So, Allenby, for 1.05b have you moved the start date back to 1897? :)

Watch out for that fleet of German invasion barges being built in secret behind the sandbanks of the Frisian coast, or before you know it von Kluck will be marching his troops down Whitehall... :D
 
StephenT said:
So, Allenby, for 1.05b have you moved the start date back to 1897? :)

Who else would start an AAR in 1897 for a game that begins in 1914? ;)

You mention river barges, but I think the bigger threat may come from the 40,000 German army officers/waiters who live in the London suburbs :)



Thank you, gentlemen! :)
 
Now, let´s fight germany, destroy her, rape her(unless you do not feel like it today/exessive use of bromide) and finally stomp on her...
 
Excellent intro. What options are avaliable for starting in 1897?
 
A trooper said:
Excellent intro. What options are avaliable for starting in 1897?
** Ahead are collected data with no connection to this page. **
Lemma creation_works s j0 lo A hist cache ms : holds s j0 lo A hist → cache_ok j0 hist cache → set_ok ms → has_two_updaters ms = false → space s j0 lo A hist (zlen ms) →
  ∃ multi s' cache', MultiXactIdCreateFromMembers false true ms s cache = Ok (multi, s', cache') ∧
    (multi = mid (j0 + zlen hist) ∨ s' = s ∧ ∃ (k : nat) a, hist !! k = Some (a, sort_members ms) ∧ multi = mid (j0 + Z.of_nat k)).
Proof.
  intros Hh Hc Hok Hu [Hs Hl]. destruct (h_stop _ _ _ _ _ Hh) as (_ & _ & HA). destruct (adv_range A) as [Hadv _]. pose proof Hok as (_ & _ & Hlen). assert (Hlim : A < limit lo ≤ A + ring).
  { clear -HA. unfold limit, segment, ring in *. mlia. }
  assert (Hroom : adv A + zlen ms - A < 2 ^ 31 ∧ 0 ≤ adv A + zlen ms - A) by (unfold zlen in *; lia).
  destruct (create_cases s j0 lo A hist Hh cache Hc ms Hok) as [(c & k & a & E & Hk & Hin & _)|[(c & s' & E2 & Er & E & _ & _)|(E2 & e & E)]]; rewrite E; [eauto 12|eauto 10|].
  rewrite Hu in E2. cbn [orb] in E2. apply negb_true_iff in E2. unfold room, ids_left in E2. rewrite Hs, orb_true_r, enough_space in E2; [done|done|lia|lia].
Qed.

(** C28. As long as the next id precedes the stop limit and the members end two slots before the
    segment of the oldest ones, every set with at most one updater gets an id: the loops of the
    creation end, every page they touch exists, and the id is the next one or one that has the
    same members.  A set with two updaters, or one without space, that no id in the cache has,
    is refused. *)
Theorem creation_succeeds s j0 lo A hist cache ms : holds s j0 lo A hist → cache_ok j0 hist cache → set_ok ms →
  (has_two_updaters ms = false → MultiXactIdPrecedes (mid (j0 + zlen hist)) (multiStopLimit s) = true → A + zlen ms + 2 < limit lo →
     ∃ multi s' cache', MultiXactIdCreateFromMembers false true ms s cache = Ok (multi, s', cache') ∧
       (multi = mid (j0 + zlen hist) ∨ s' = s ∧ ∃ (k : nat) a, hist !! k = Some (a, sort_members ms) ∧ multi = mid (j0 + Z.of_nat k))) ∧
  ((∀ multi, (multi, sort_members ms) ∉ cache) → has_two_updaters ms = true ∨ limit lo ≤ A + zlen ms → ∃ e, MultiXactIdCreateFromMembers false true ms s cache = Err e).
Proof.
  intros Hh Hc Hok. split; [intros Hu Hs Hl; by apply (creation_works s j0 lo A hist)|]. destruct (h_stop _ _ _ _ _ Hh) as (_ & _ & HA). destruct (adv_range A) as [Hadv _]. pose proof Hok as (_ & _ & Hlen).
  assert (Hlim : A < limit lo ≤ A + ring) by (clear -HA; unfold limit, segment, ring in *; mlia).
  assert (Hroom : adv A + zlen ms - A < 2 ^ 31 ∧ 0 ≤ adv A + zlen ms - A) by (unfold zlen in *; lia).
  destruct (create_cases s j0 lo A hist Hh cache Hc ms Hok) as [(c & k & a & E & Hk & Hin & _)|[(c & s' & E2 & Er & E & _ & _)|(E2 & e & E)]]; rewrite E.
  - intros Hn _. by destruct (Hn (mid (j0 + Z.of_nat k))).
  - intros _ [|Hl]; [congruence|]. apply andb_true_iff in Er as [_ Er]. apply negb_true_iff, no_wrap in Er; [lia|done|lia].
  - eauto.
Qed.

(** * Witnesses *)

(** The last two ids and the last three slots are left before both kinds of number wrap around. *)
Definition w_id : Z := 0xFFFFFFFE.
Definition w_slot : Z := 0xFFFFFFFD.
Definition w_base : MultiXactState :=
  mkMultiXactState w_id w_slot w_id w_slot true 0 0 0 {[ w_id / page_words := zero_words ]} {[ w_slot / members_page := zero_words ]}.
Definition from_ok {X} (d : X) (r : result X) : X := match r with Ok x => x | Err _ => d end.
Definition w_state : MultiXactState := from_ok w_base (SetMultiXactIdLimit true 400000000 w_id w_base).

Lemma w_singleton (p : Z) : wf_pages {[ p := zero_words ]}.
Proof. intros p' l. rewrite lookup_singleton_Some. intros [_ <-]. apply zero_words_len. Qed.

Lemma w_holds : holds w_state (w_id - 1) w_slot w_slot [].
Proof.
  constructor.
  - split; apply w_singleton.
  - done.
  - done.
  - done.
  - done.
  - done.
  - by exists 0.
  - intros _. by exists zero_words.
  - done.
  - done.
  - intros d Hd H. apply (id_limits 400000000 w_id d); [by vm_compute|done|done|exact H].
Qed.

Definition w_first : list (Z * Z) := [(702, MultiXactStatusUpdate); (701, MultiXactStatusForShare); (700, MultiXactStatusForKeyShare)].
Definition w_second : list (Z * Z) := [(703, MultiXactStatusForKeyShare); (704, MultiXactStatusForShare)].
Definition w_after (ms : list (Z * Z)) (s : MultiXactState) : MultiXactState :=
  (from_ok (0, s, []) (MultiXactIdCreateFromMembers false true ms s [])).1.2.

(** What a creation that is evaluated leaves. *)
Lemma w_create s j0 lo A hist ms : holds s j0 lo A hist → set_ok ms → room s j0 lo A hist ms = true → has_two_updaters ms = false →
  holds (w_after ms s) j0 lo (adv A + zlen ms) (hist ++ [(adv A, sort_members ms)]).
Proof.
  intros Hh Hok Hr Hu. assert (Hc : cache_ok j0 hist []) by (by intros ?? ?%not_elem_of_nil). unfold w_after.
  destruct (create_cases s j0 lo A hist Hh [] Hc ms Hok) as [(c & k & a & _ & _ & Hin & _)|[(c & s' & _ & _ & -> & Hh' & _)|(E & _)]]; [by apply not_elem_of_nil in Hin|done|].
  by rewrite Hr, Hu in E.
Qed.

Lemma w_sets : set_ok w_first ∧ set_ok w_second.
Proof. split; (split_and!; [done| |by vm_compute]); repeat constructor; by vm_compute. Qed.

Lemma w_holds1 : holds (w_after w_first w_state) (w_id - 1) w_slot (adv w_slot + 3) ([] ++ [(adv w_slot, sort_members w_first)]).
Proof. apply (w_create w_state (w_id - 1) w_slot w_slot [] w_first w_holds (proj1 w_sets)); by vm_compute. Qed.

Lemma w_holds2 : holds (w_after w_second (w_after w_first w_state)) (w_id - 1) w_slot (adv (adv w_slot + 3) + 2)
  (([] ++ [(adv w_slot, sort_members w_first)]) ++ [(adv (adv w_slot + 3), sort_members w_second)]).
Proof. apply (w_create _ _ _ _ _ w_second w_holds1 (proj2 w_sets)); by vm_compute. Qed.

(** Three backends.  The first id has the last three slots, the second starts at slot one and is
    the last id; the third is FirstMultiXactId again. *)
Definition w_sys : System := mkSystem w_state ∅.
Definition w_running (xid : Z) : bool := xid =? 701.
Definition w_committed (xid : Z) : bool := xid =? 702.
Definition w_acts : list action :=
  [Create 0 w_first; Create 1 w_second; Ask 2 w_id w_id; Expand 1 w_running w_committed w_id w_id 709 MultiXactStatusForShare; Ask 2 w_id 1; Ask 0 w_id w_id;
   EndOfTransaction 1; Ask 1 w_id 0xFFFFFFFF; Ask 1 w_id 2].
Definition w_events : list event := (from_ok ([], w_sys) (run w_acts w_sys)).1.
Definition w_end : System := (from_ok ([], w_sys) (run w_acts w_sys)).2.
Definition answer_of (ev : event) : option (Z * option (list (Z * Z))) := match ev with Answered multi a => Some (multi, a) | _ => None end.

Lemma w_sys_ok : system_ok (w_id - 1) w_slot w_slot [] w_sys ∅.
Proof.
  constructor; [exact w_holds| |].
  - intros b multi ms. unfold cache_of. cbn. rewrite lookup_empty. by intros ?%not_elem_of_nil.
  - intros multi ms. rewrite lookup_empty. split; [done|]. by intros (k & a & H & _).
Qed.

Lemma members_table_witness :
  omap answer_of w_events = [(w_id, Some (sort_members w_first)); (1, Some [(701, 1); (702, 5); (709, 1)]); (w_id, Some (sort_members w_first));
                             (0xFFFFFFFF, Some w_second); (2, None)] ∧
  ∃ A' hist' T', table_run ∅ w_events T' ∧ system_ok (w_id - 1) w_slot A' hist' w_end T'.
Proof.
  split; [by vm_compute|]. apply (members_table (w_id - 1) w_slot w_slot [] w_sys ∅ w_acts w_events w_end); [apply w_sys_ok| |by vm_compute].
  pose proof w_sets as [Hs1 Hs2]. repeat (constructor; [first [exact Hs1|exact Hs2|by vm_compute|split; by vm_compute]|]). constructor.
Defined.

Lemma creation_succeeds_witness :
  ∃ multi s' cache', MultiXactIdCreateFromMembers false true w_first w_state [] = Ok (multi, s', cache') ∧
    (multi = mid (w_id - 1 + 0) ∨ s' = w_state ∧ ∃ (k : nat) (a : Z), ([] : History) !! k = Some (a, sort_members w_first) ∧ multi = mid (w_id - 1 + Z.of_nat k)).
Proof.
  apply (proj1 (creation_succeeds w_state (w_id - 1) w_slot w_slot [] [] w_first w_holds ltac:(by intros ?? ?%not_elem_of_nil) (proj1 w_sets))); by vm_compute.
Defined.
None. :) I am simply enlightening the uninformed masses about pre-1914 Britain. The mod begins in 1914 :)
 
Which bersion are you using, Allenby. If you say 1.05 I will do something really nasty to you, you do not really want to know, but it involves some big scissors...
 
Allenby said:
None. :) I am simply enlightening the uninformed masses about pre-1914 Britain. The mod begins in 1914 :)

Oh, okay. I think itwould be quite cool to start a Mod in 1897 though, dont you?
 
A trooper said:
Oh, okay. I think itwould be quite cool to start a Mod in 1897 though, dont you?

That way, in 9 cases of 10, the AI would become totaly erratic and for the most unusual alliances, so it won´t be, but it is a cool thought (dribbles at the amount of events that I can put in)
 
Zuckergußgebäck said:
Which bersion are you using, Allenby. If you say 1.05 I will do something really nasty to you, you do not really want to know, but it involves some big scissors...

1.05b :D


A trooper said:
Oh, okay. I think itwould be quite cool to start a Mod in 1897 though, dont you?

It would, but it wouldn't be a Great War mod. :) It would end up as a late-Victorian/Edwardian mod.
 
Part II - Away from Isolation

Dangerously isolated, Britain sought friends. To secure her possessions in the Far East from the possibility of French or Russian attack – or more worryingly – a Japanese attack, Britain secured an alliance with Japan in which the other power in the alliance would remain neutral if one other power (probably Russia) were to make war. In the event of two powers acting in such a way, the other would come to its active support. To the relief of British strategists, the Japanese alliance ensured that the Far East could be adequately protected by Japan, while forces used to defend the region could be brought to Europe so as to protect against the threat from France, Russia or Germany.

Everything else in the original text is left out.